During apartheid, South Africa's foreign trade and investment were affected by sanctions and boycotts by other countries ideologically opposed to apartheid. In 1970, the United Nations Security Council, adopted resolution 282 imposing a voluntary arms embargo upon South Africa, which was extended by subsequent resolutions 418 and 591, declaring the embargo mandatory.

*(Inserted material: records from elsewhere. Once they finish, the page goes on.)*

(* ===== verification/Network.v ===== *)
(** * The cluster, all at once: every interleaving of clients, handlers and repairs

    [Cluster.v] runs one request at a time.  Here any number of clients, handler
    threads and health checks take steps in any order, and the network may fail any
    call: a connection may be refused, a send may fail, a receive may find the
    connection ended, and what was sent before a connection is closed is still
    read by the handler at its other end.

    A connection belongs to the thread that opened it, and the handler at its other
    end to the connection; so the running system is a forest ([thread], [link]) whose
    roots are the clients, the health checks and the connections nobody holds any
    more.  [net_do] executes one step of a schedule; [net_reach] are the
    configurations any schedule reaches.

    The second half is a logic for the programs of [Proc.v] in this setting.  A
    [Contract] says what the nodes promise in their answers, how their state may
    evolve and what may be asked of them; [safe] is the obligation of one program;
    [net_sound] concludes, for programs that are all [safe], what holds in every
    reachable configuration.  A contract may be for the schedules in which no call fails
    only ([calm], [reliable]); its programs need not be prepared for failures. *)
From S2P Require Import Prelude IoStream Sha256 Chunks ConsistentHash Wire Proc Client Cluster.
From S2P Require StorageNode MetadataNode.

#[local] Open Scope Z_scope.

(** ** Configurations *)

(** A handler (or the health check of a node) with the connection it has opened, and
    a connection with the messages on their way. *)
Inductive thread :=
| SThread (a : address) (p : io StorageNode.StorageNode bool) (l : link)
| MThread (a : address) (body p : io MetadataNode.MetadataNode bool) (l : link)
with link :=
| Hang
| Link (requests replies : list bytes) (t : thread).

Definition home (t : thread) : address :=
  match t with SThread a _ _ | MThread a _ _ _ => a end.

(** What a client is started for, and how it ends. *)
Inductive job := Upload (path : string) | Download (name out : string).

Inductive outcome := Uploaded (r : option upload_result) | Downloaded (r : option download_result).

Definition job_program (c : Client) (j : job) : io fs outcome :=
  match j with
  | Upload path => r ← uploadFile c path; mret (Uploaded r)
  | Download name out => r ← downloadFile c name out; mret (Downloaded r)
  end.

Inductive root :=
| Orphan (l : link)
| Running (c : Client) (j : job) (d0 : fs) (p : io fs outcome) (d : fs) (l : link).

Definition locks := address -> mutex -> bool.

Record net := Net { nodes : world; locked : locks; roots : list root }.

Definition set_lock (a : address) (m : mutex) (b : bool) (h : locks) : locks :=
  fun a' m' => if decide (a' = a /\ m' = m) then b else h a' m'.

(** ** One action *)

(** Where a program's members are: in a node of the world, or with the program. *)
Record cell (S X : Type) := Cell {
  look : world -> X -> option S;
  write : S -> world -> X -> world * X
}.
Arguments look {S X}.
Arguments write {S X}.

Definition storage_cell (a : address) : cell StorageNode.StorageNode unit :=
  Cell _ _ (fun w _ => match w !! a with Some (Storage s) => Some s | _ => None end)
           (fun s w x => (<[a := Storage s]> w, x)).
Lemma metadata_sets {A : Type} (a : address) (Q : world -> unit -> session -> opened -> A -> Prop)
    w s o f (k : io MetadataNode.MetadataNode A) :
  (forall w2 m, world_le w w2 -> w2 !! a = Some (Metadata m) -> node_sound a (Metadata m) ->
     MetadataNode.metadataStore_ (f m) = MetadataNode.metadataStore_ m /\
     MetadataNode.skipToPort_ (f m) = MetadataNode.skipToPort_ m /\ successor_kept m (f m) /\
     (MetadataNode.is_last (f m) = true -> MetadataNode.has_next (f m) = false)) ->
  (forall w2 m, world_le w w2 -> world_ok w2 -> w2 !! a = Some (Metadata (f m)) ->
     safe (metadata_cell a) (Some a) Q w2 tt s o k) ->
  safe (metadata_cell a) (Some a) Q w tt s o (Atomic f (fun _ => k)).
Proof.
  intros Hf Hk w' m Hle Hok Hl. apply metadata_look in Hl. simpl.
  destruct (Hf w' m Hle Hl (Hok _ _ Hl)) as (Es & Ek & Hs & Hlast).
  destruct (sound_same a m (f m) (Hok _ _ Hl) Es Ek Hs Hlast) as [Hg Hsound].
  assert (world_le w' (<[a := Metadata (f m)]> w')) as Hle2 by (by eapply world_le_insert).
  split_and!; [done|by apply world_ok_insert|].
  eapply Hk; [by etransitivity|by apply world_ok_insert|by apply lookup_insert_eq].
Qed.

(** An assignment to members the promises do not mention. *)
Ltac kept :=
  intros ? ? _ _ (_ & _ & _ & ? & _); split_and!; [done|done|by split; simpl; auto|simpl; auto].
(* ===== verification/Divergence.v ===== *)
(** * Two writers of one name: the chain's replicas disagree

    A metadata node stores a record under its lock and forwards it after the lock is
    released ([handlePut]), on a connection of its own.  Two records for one name can
    therefore reach the next node in the other order.  This file executes such a run
    with the schedules of [Network.v]: both uploads report success, head and tail keep
    different records for good, and when the health check of the head later takes over
    from a tail it cannot reach, reads go back to the other file. *)
From S2P Require Import Prelude IoStream Sha256 Chunks ConsistentHash Wire Proc Client Records Cluster Network.
From S2P Require Import Sessions Integrity.
From S2P Require StorageNode MetadataNode.

#[local] Open Scope Z_scope.

(** ** The run *)

Module Run.
Import Sample.

(** Files of two clients, and the empty disk of a third. *)
Definition disk_a : fs := FS {["a/f" := bytes_of_string "aaa"]} (fun _ => true).
Definition disk_b : fs := FS {["b/f" := bytes_of_string "bb"]} (fun _ => true).
Definition disk_c : fs := FS ∅ (fun _ => true).

(** What ended how, and what a download wrote. *)
Definition result (r : root) : option (job * outcome * option bytes) :=
  match r with
  | Running _ j _ (Ret o) d _ => Some (j, o, match j with Download _ out => files d !! out | _ => None end)
  | _ => None
  end.

Definition results (c : net) : list (job * outcome * option bytes) := omap result (roots c).

Definition record_at (c : net) (a : address) : option FileMetadata :=
  match nodes c !! a with Some (Metadata s) => MetadataNode.metadataStore_ s !! "f" | _ => None end.

(** The first upload, up to the moment the head has stored its record; the second
    upload, all of it; and the rest of the first, whose record reaches the tail last. *)
Definition both_uploads : list choice :=
  Begin client (Upload "a/f") disk_a ::
  runs_of [(3, 0, 0); (7, 0, 1); (2, 0, 0); (9, 0, 1); (4, 0, 0); (7, 0, 1); (2, 0, 0); (9, 0, 1);
           (5, 0, 0); (7, 0, 1)]%nat ++
  Begin client (Upload "b/f") disk_b ::
  runs_of [(3, 3, 0); (7, 3, 1); (2, 3, 0); (9, 3, 1); (4, 3, 0); (7, 3, 1); (2, 3, 0); (9, 3, 1);
           (5, 3, 0); (14, 3, 1); (11, 3, 2); (5, 3, 1); (2, 3, 0)]%nat ++
  runs_of [(7, 0, 1); (11, 0, 2); (5, 0, 1); (2, 0, 0)]%nat.

Definition first_read : list choice :=
  Begin client (Download "f" "x") disk_c ::
  runs_of [(2, 10, 0); (11, 10, 1); (4, 10, 0); (10, 10, 1); (1, 10, 0); (3, 10, 1); (3, 10, 0)]%nat.

(** The health check of the head fails to reach the tail, and repairs; then the second
    reader does not reach it either. *)
Definition second_read : list choice :=
  Watch ("10.0.0.11", 90) :: runs_of [(4, 13, 0)]%nat ++ Step 13 0 true :: runs_of [(7, 13, 0)]%nat ++
  Begin client (Download "f" "x") disk_c :: Step 14 0 true ::
  runs_of [(2, 14, 0); (12, 14, 1); (4, 14, 0); (10, 14, 1); (1, 14, 0); (3, 14, 1); (3, 14, 0)]%nat.

(** What the run shows: how the uploads ended, the records of head and tail, and the
    two reads. *)
Definition shown : option (list (job * outcome * option bytes) * option FileMetadata * option FileMetadata *
    option (job * outcome * option bytes) * option (job * outcome * option bytes)) :=
  c1 ← net_exec both_uploads (start_net cluster);
  c2 ← net_exec first_read c1;
  c3 ← net_exec second_read c2;
  Some (results c1, record_at c1 ("10.0.0.11", 90), record_at c1 ("10.0.0.12", 91), results c2 !! 2%nat, results c3 !! 3%nat).

Lemma shown_eq :
  shown =
  Some ([(Upload "a/f", Uploaded (Some UploadComplete), None); (Upload "b/f", Uploaded (Some UploadComplete), None)],
        Some (record_of "b/f" (bytes_of_string "bb")), Some (record_of "a/f" (bytes_of_string "aaa")),
        Some (Download "f" "x", Downloaded (Some Reconstructed), Some (bytes_of_string "aaa")),
        Some (Download "f" "x", Downloaded (Some Reconstructed), Some (bytes_of_string "bb"))).
Proof. by vm_compute. Qed.
End Run.

(** ** Properties *)

(** C19. Metadata is not linearizable: there is a run of the fresh sample cluster in
    which two overlapping uploads of one name both report success and leave different
    records on the head and on the tail of the chain; the next download returns the
    file of one of them, and a later one, which finds only the head, the file of the
    other, with no upload in between. *)
Theorem replicas_diverge :
  exists s1 s2 s3 c1 c2 c3 ra rb,
    net_exec s1 (start_net Sample.cluster) = Some c1 /\ net_exec s2 c1 = Some c2 /\
    net_exec s3 c2 = Some c3 /\
    begun_in s1 = [(Sample.client, Upload "a/f", Run.disk_a); (Sample.client, Upload "b/f", Run.disk_b)] /\
    begun_in s2 = [(Sample.client, Download "f" "x", Run.disk_c)] /\
    begun_in s3 = [(Sample.client, Download "f" "x", Run.disk_c)] /\
    Run.results c1 = [(Upload "a/f", Uploaded (Some UploadComplete), None);
                      (Upload "b/f", Uploaded (Some UploadComplete), None)] /\
    Run.record_at c1 ("10.0.0.11", 90) = Some rb /\ Run.record_at c1 ("10.0.0.12", 91) = Some ra /\
    rootHash rb <> rootHash ra /\
    (exists k, Run.results c2 !! k =
       Some (Download "f" "x", Downloaded (Some Reconstructed), Some (bytes_of_string "aaa"))) /\
    (exists k, Run.results c3 !! k =
       Some (Download "f" "x", Downloaded (Some Reconstructed), Some (bytes_of_string "bb"))).
Proof.
  pose proof Run.shown_eq as H. unfold Run.shown in H.
  destruct (net_exec Run.both_uploads _) as [c1|] eqn:E1; [|discriminate H]. cbn [mbind option_bind] in H.
  destruct (net_exec Run.first_read c1) as [c2|] eqn:E2; [|discriminate H]. cbn [mbind option_bind] in H.
  destruct (net_exec Run.second_read c2) as [c3|] eqn:E3; [|discriminate H]. cbn [mbind option_bind] in H.
  apply Some_inj in H. rewrite !pair_equal_spec in H. destruct H as ((((H1 & H2) & H3) & H4) & H5).
  exists Run.both_uploads, Run.first_read, Run.second_read, c1, c2, c3,
    (record_of "a/f" (bytes_of_string "aaa")), (record_of "b/f" (bytes_of_string "bb")).
  split_and!;
    [exact E1|exact E2|exact E3|by vm_compute|by vm_compute|by vm_compute|exact H1|exact H2|exact H3| |exists 2%nat; exact H4|exists 3%nat; exact H5].
  apply (bool_decide_unpack (_ <> _)). by vm_compute.
Qed.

In 1978, South Africa was prohibited loans from the Export-Import Bank of the United States which was later followed by a prohibition on IMF loans in 1983. An oil embargo was imposed by OPEC in 1983 which was strengthened by Iran in 1979.

==Imports and exports==

South Africa's main export trading partners are the European Union, the United States, Japan. China's share in exports is increasing, and has risen from 1.7% in 1994 to nearly 11% in 2007.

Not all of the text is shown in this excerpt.